──────── Input records ────────

(** For a UNIX socket the listener is asserted to be one before the error of
    [net.Listen] is looked at; the assertion on a nil interface panics. *)
Definition serveStatus (w : world) (f : Flags) (fs : gmap string string)
    (cert : option certificate) : outcome string status_server :=
  config ← buildConfig fs (enabledCipherSuites f) (caBundlePath f);
  let config := set_ClientAuth NoClientCert config in
  let config := match cert with Some c => set_GetCertificate (Some c) config | None => config end in
  t ← parseUnixOrTCPAddress w (statusAddress f);
  let unix := String.eqb (t_network t) "unix" in
  match w_listen w (t_network t) (t_address t) with
  | Some e => if unix then Panic else Err e
  | None =>
    Ret {| ss_network := t_network t; ss_address := t_address t;
           ss_tls := if unix then None else Some config;
           ss_routes := routes (enableProf f) |}
  end.

(** The handler of [/_metrics]: [params] are the query parameters. *)
Definition metrics_format (params : gmap string (list string)) : outcome string string :=
  match params !! "format" with
  | None => Ret "json"
  | Some [] => Panic
  | Some (x :: _) => if String.eqb x "prometheus" then Ret "prometheus" else Ret "json"
  end.
(* ===== verification/Lifecycle.v ===== *)
(** * The life of the process

    What the threads of [System] do together, seen from outside: an abstract
    tunnel that the process refines, the end of every shutdown, the ways the
    process ends (a race at the end of the drain included), the certificate under
    concurrent reloads, and what the status endpoint says. *)
From Stdlib Require Import ZArith.
From stdpp Require Import base list sets strings gmap.
From S2P Require Import Prelude GoStrings GoNet Certloader Flags TlsConfig Fuse Proxy Status Signals Main System.

Section Lifecycle.
Context `{L : CertLibs} `{PP : ProxyProto}.

(** ** Safety *)

(** What the environment must respect: the socket of the status endpoint can be
    opened, the keychain returns identities with a leaf, and with the proxy protocol the connections are TCP connections. *)
Definition tame (u : setup) (c : sys_choice) : Prop :=
  match c with
  | OpenPanics => False
  | FilesChange _ k => identities_ok k
  | ProxySteps (AcceptReturns _ r l) => u_proxyProtocol u = true -> is_tcp r && is_tcp l = true
  | _ => True
  end.

(** The certificate can be offered, and reloading it cannot panic. *)
Definition cert_ok (c : state) : Prop :=
  wf c /\ keychain_ok c /\ exists cert, current c = Some cert /\ complete cert.

(** A certificate built and not yet published. *)
Definition pending_ok (r : option reload_pc) : Prop :=
  match r with Some (RPublish cert) => complete cert | _ => True end.

Definition main_reload (pc : main_pc) : option reload_pc :=
  match pc with MReload r => Some r | _ => None end.

Record safe_inv (u : setup) (s : system) : Prop := {
  safe_cert : cert_ok (s_cert s);
  safe_main : pending_ok (main_reload (s_pc s));
  safe_timer : pending_ok (s_reloader s);
  safe_addresses : u_proxyProtocol u = true -> addresses_ok (s_proxy s);
  safe_exit : s_exit s = Some Panicked -> s_pc s = MWaiting /\ crashed (s_proxy s) = true
}.
Lemma server_serves_tls_only_witness :
  exists h back, conns (s_proxy (x_sys (session_after ServerCommand server_day))) !! 0 = Some h /\
  h_backend h = Some back /\ c_kind (h_conn h) = TLSConn.
Proof.
  destruct (conns (s_proxy (x_sys (session_after ServerCommand server_day))) !! 0) as [h|] eqn:E;
    [|vm_compute in E; discriminate E].
  assert (exists back, h_backend h = Some back) as [back Hb]
    by (vm_compute in E; injection E as <-; eexists; reflexivity).
  exists h, back. split; [reflexivity|]. split; [exact Hb|].
  refine (proj1 (server_serves_tls_only (L := toy) (X := toy_x509) Unix toy_build toy_world
    (no_status toy_flags) (toy_state "server") (toy_main ServerCommand).2
    (toy_running ServerCommand) server_day _ h back _ _ (toy_started _) _ (runs_session _ _ _) _ Hb)).
  - intros i [= <-]. simpl. lia.
  - constructor.
  - repeat (constructor; [done|]). constructor.
  - vm_compute. reflexivity.
  - by eapply list_elem_of_lookup_2.
Defined.
(** * TapEventPlugin: a shallow embedding and its specification

    Source: [src/browser/eventPlugins/TapEventPlugin.js].

    The plugin keeps five module-level variables (the gesture state) and
    exposes one entry point, [extractEvents], called once per top-level
    browser event.  The embedding passes the module-level variables and the
    native event object explicitly: a call takes the variables and the event
    object as they are before the call and returns them as they are after it,
    together with the returned synthetic event.

    Numbers.  The JavaScript values that reach this code are [undefined],
    [null] and numbers.  Pixel coordinates and millisecond time stamps are
    integers, so a number is modelled as an integer or [NaN]; the only
    non-integer number the code computes is the square root taken by
    [getDistance], which is kept exact as a surd and compared exactly. *)

From Stdlib Require Import ZArith Bool List Lia Reals Lra.
From stdpp Require Import base gmap strings list.

Local Open Scope Z_scope.

(** ** JavaScript values *)

Inductive JsVal : Type :=
  | JsUndefined
  | JsNull
  | JsNaN
  | JsInt (z : Z).

#[global] Instance JsVal_eq_dec : EqDecision JsVal.
Proof. solve_decision. Defined.

(** An object is a finite map from property names to values. *)
Abbreviation JsObject := (gmap string JsVal).

(** [o[k]]: reading a property that is not there gives [undefined]. *)
Definition get (o : JsObject) (k : string) : JsVal :=
  default JsUndefined (o !! k).

(** [k in o]. *)
Definition has (k : string) (o : JsObject) : bool :=
  bool_decide (is_Some (o !! k)).

(** ECMAScript [ToNumber], with [None] for [NaN]. *)
Definition ToNumber (v : JsVal) : option Z :=
  match v with
  | JsUndefined => None
  | JsNull => Some 0
  | JsNaN => None
  | JsInt z => Some z
  end.

Definition arith (op : Z -> Z -> Z) (a b : JsVal) : JsVal :=
  match ToNumber a, ToNumber b with
  | Some x, Some y => JsInt (op x y)
  | _, _ => JsNaN
  end.

(** [a - b], [a + b] on operands that are [undefined], [null] or numbers. *)
Definition js_sub : JsVal -> JsVal -> JsVal := arith Z.sub.
Definition js_add : JsVal -> JsVal -> JsVal := arith Z.add.

(** [Math.pow(a, 2)]. *)
Definition Math_pow_2 (a : JsVal) : JsVal :=
  match ToNumber a with
  | Some x => JsInt (x * x)
  | None => JsNaN
  end.

(** [a < b]: false as soon as one side is [NaN]. *)
Definition js_lt (a b : JsVal) : bool :=
  match ToNumber a, ToNumber b with
  | Some x, Some y => x <? y
  | _, _ => false
  end.

(** [v == null]. *)
Definition eq_null (v : JsVal) : bool :=
  match v with
  | JsUndefined | JsNull => true
  | _ => false
  end.

(** [ToBoolean]: [undefined], [null], [NaN] and [0] are falsy. *)
Definition truthy (v : JsVal) : bool :=
  match v with
  | JsInt z => negb (z =? 0)
  | _ => false
  end.

(** The result of [Math.pow(s, 0.5)]: [NaN], or the exact square root of a
    non-negative integer. *)
Inductive JsSurd : Type :=
  | SurdNaN
  | SurdSqrt (s : Z).

Definition Math_pow_half (v : JsVal) : JsSurd :=
  match ToNumber v with
  | Some s => if s <? 0 then SurdNaN else SurdSqrt s
  | None => SurdNaN
  end.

────────

**Task to complete**:
The answer is a number only: how many lines of the data above include "TapEventPlugin"?

**Answer below**:
2